Les Gabonais ont découvert un Ali décontracté et drôle, tranchant avec l'homme peu loquace des années précédentes, d'où son nom de campagne, «Ali'9» - en référence à la fois au scrutin de 2009 et à l'homme «neuf».

Fils de la chanteuse Patience Dabany, Ali, d'abord tenté par une carrière musicale, a enregistré l'album «A Brand New Man» (1977), produit par l'ex-manageur de James Brown, Charles Bobitt. Il a profité de son talent pendant la campagne: on l'a vu défier sur scène, à la rime, de jeunes rappeurs qui animaient ses rassemblements.

Né Alain Bernard Bongo le 9 février 1959 à Brazzaville (Congo), où son père faisait son service militaire dans l'armée française, il prend le prénom d'Ali en se convertissant à l'islam, en suivant son père, dans les années 1970.

Il entame à Libreville sa scolarité qu'il poursuit en France, où il obtient un doctorat en droit. Son parcours dans les meilleures écoles de Libreville l'ont toutefois empêché d'apprendre les langues locales, un reproche qu'on lui fait souvent.

Jusqu'en 1989, il est représentant puis haut représentant personnel du chef de l'État, son père, également président-fondateur du Parti démocratique gabonais (PDG, au pouvoir).

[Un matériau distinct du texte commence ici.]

(** The same for every backend: once the listing is refused with a
    non-empty message, the readiness variable holds the message, and a
    call that returns returns it. *)
Lemma initializeS3_keeps_message (tableNames : TableNames) (w : S3.World)
      (msg : string) :
  truthy (S3.isClientReady w) = false ->
  B (S3.trace w) (S3.ListObjectsV2 (S3.s3_bucket (S3.process_env w)))
  = S3.Rejected msg ->
  msg <> "" ->
  S3.isClientReady (snd (S3.initializeS3 rt B tableNames w)) = JStr msg
  /\ (forall l w', S3.initializeS3 rt B tableNames w = (Ok l, w') -> l = [JStr msg]).
Proof.
  intros Hready Hlist Hmsg. apply String.eqb_neq in Hmsg.
  set (rest := (w3 <- get ;;
                (if S3.canWriteToBucket w3 then ret tt
                 else
                   writable <- S3.verifyReadAndWritePermissions rt B ;;
                   modify (S3.set_canWriteToBucket writable) ;;;
                   if writable : bool then ret tt
                   else throw (Error "Could not verify read/write bucket permissions."))
                ;;; w4 <- get ;; ret [S3.isClientReady w4]) : S3.M (list JSValue)).
  set (w0 := S3.set_vars (S3.process_env w) w).
  set (w2 := S3.set_isClientReady (JStr msg)
               (S3.add_call (S3.ListObjectsV2 (S3.s3_bucket (S3.vars w0)))
                            (S3.set_s3 true w0))).
  assert (Heq : S3.initializeS3 rt B tableNames w = rest w2).
  { unfold S3.initializeS3. unfold bind at 1. unfold modify at 1. fold w0.
    unfold bind at 1. unfold get at 1.
    change (S3.isClientReady w0) with (S3.isClientReady w). rewrite Hready.
    unfold bind at 1. unfold bind at 1.
    rewrite (verifyS3Credentials_refused w0 msg) by exact Hlist.
    unfold bind at 1. unfold modify at 1.
    cbn [truthy]. rewrite Hmsg. cbn [negb]. unfold ret at 1. reflexivity. }
  rewrite Heq. clear Heq.
  assert (Hrest : preserves (keeps S3.isClientReady) rest).
  { unfold rest.
    preserves_step; [pget|]. preserves_step; [|preserves_step; [pget | pret]].
    destruct (S3.canWriteToBucket a); [pret|].
    preserves_step; [apply verifyReadAndWritePermissions_keeps|].
    preserves_step; [apply preserves_modify; intros []; reflexivity|].
    destruct a0; [pret | pthrow]. }
  specialize (Hrest w2). unfold keeps in Hrest. simpl in Hrest.
  split; [exact Hrest|].
  intros l w' Hrun. rewrite Hrun in Hrest. simpl in Hrest.
  revert Hrun. unfold rest. unfold bind at 1. unfold get at 1. unfold bind at 1.
  match goal with
  | |- context [let (_, _) := ?x in _] => destruct x as [[[]|e] w3]
  end; [|discriminate].
  unfold bind, get, ret. intros [= <- <-]. now rewrite Hrest.
Qed.

End S3Credentials.

(** ** The blocks of [initializeSnowflake], one by one *)

Ltac view_steps :=
  eapply (preserves_weaken (steps any_call));
  [ intros ? ? (HE & HV & HF & HT & HH & _);
    unfold keeps, but_connection, but_dataset, but_tables, but_stage, but_pipe,
      but_snowpipe;
    rewrite ?HE, ?HV, ?HF, ?HT, ?HH; reflexivity | ].

Ltac view_modify := apply preserves_modify; intros []; reflexivity.

Section Blocks.
Context (rt : Runtime) (B : Backend).

Lemma ensure_connection_frame : preserves (keeps but_connection) (ensure_connection B).
Proof.
  unfold ensure_connection. preserves_step; [pget|].
  destruct (isConnectionReady (flags a)); [pret|].
  preserves_step; [view_steps; apply createSnowflakeConnection_steps|].
  preserves_step; [view_modify|].
  preserves_step; [destruct a0; [pret | pthrow]|].
  preserves_step; [view_steps; now apply outside_steps|].
  preserves_step; [view_modify|].
  preserves_step; [view_steps; apply getCurrentUser_steps|].
  destruct a3; [pret | pthrow].
Qed.

Lemma ensure_dataset_frame : preserves (keeps but_dataset) (ensure_dataset rt B).
Proof.
  unfold ensure_dataset. preserves_step; [pget|].
  destruct (isDatasetReady (flags a)); [pret|].
  preserves_step; [view_steps; apply verifyOrCreateDatabase_steps|].
  preserves_step; [view_modify|].
  destruct a0; [pret | pthrow].
Qed.

Lemma ensure_tables_frame (tableNames : TableNames) :
  preserves (keeps but_tables) (ensure_tables rt B tableNames).
Proof.
  unfold ensure_tables. preserves_step; [pget|].
  destruct (areTablesReady (flags a)); [pret|].
  preserves_step; [view_steps; apply verifyOrCreateTables_steps|].
  preserves_step; [view_modify|].
  preserves_step; [destruct (forallb _ _); [pret | pthrow]|].
  view_modify.
Qed.

Lemma optional_stage_frame : preserves (keeps but_stage) (optional_stage B).
Proof.
  unfold optional_stage. preserves_step; [pget|].
  destruct (is_set _ && negb _); [|pret].
  preserves_step; [view_steps; apply verifyOrCreateStage_steps|].
  preserves_step; [view_modify|].
  preserves_step; [view_modify | pret].
Qed.

Lemma optional_pipe_frame (tableNames : TableNames) :
  preserves (keeps but_pipe) (optional_pipe rt B tableNames).
Proof.
  unfold optional_pipe. preserves_step; [pget|].
  destruct (isPipeReady (flags a)); [pret|].
  preserves_step; [view_steps; apply verifyOrCreatePipe_steps|].
  preserves_step; [view_modify|].
  preserves_step; [view_modify | pret].
Qed.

Dans ce cadre, il voyage beaucoup, se constitue un important carnet d'adresses et, dit-on, des relations étroites dans le monde arabe et aux États-Unis.

En août 1989, il devient ministre des Affaires étrangères, un poste qu'il est obligé d'abandonner en mars 1991 aux termes d'une nouvelle Constitution qui impose à un ministre d'avoir au minimum 35 ans. Il en a 32.

Revenu en 1999 avec le portefeuille stratégique de la Défense, il occupera cette fonction durant dix ans jusqu'à la veille de l'ouverture de la campagne.

Il est le plus en vue des nombreux enfants Bongo avec sa soeur aînée Pascaline, 53 ans, directrice de cabinet de leur père de 1994 jusqu'à son décès, le 8 juin.

Omar Bongo disait régulièrement qu'ils ne devaient leur poste qu'à leur mérite. «Ce n'est pas parce qu'ils sont fils ou filles de président qu'ils ne doivent pas pouvoir occuper d'importantes fonctions», disait-il lors d'entretiens parus en 1994.

Avec les ambitions prêtées à Ali Bongo, les rumeurs lui attribuent des origines nigérianes et un passé d'orphelin de guerre du Biafra (sud-est du Nigeria).

Faux, répond-il le 25 avril, après plusieurs années de silence.

«Quand je suis né, le Nigeria n'était même pas indépendant. Il (l')est devenu un an après et cette guerre du Biafra a commencé» en 1967, alors que «j'ai déjà 8 ans», déclare-t-il.

Dans les milieux politiques et la société civile, on assure qu'il ambitionnait depuis longtemps le fauteuil présidentiel.

Son investiture comme candidat semble avoir cristallisé des mécontentements au PDG. Des «barons» du parti, dont André Mba Obame, son ami de longue date, ont tenté en vain de le battre.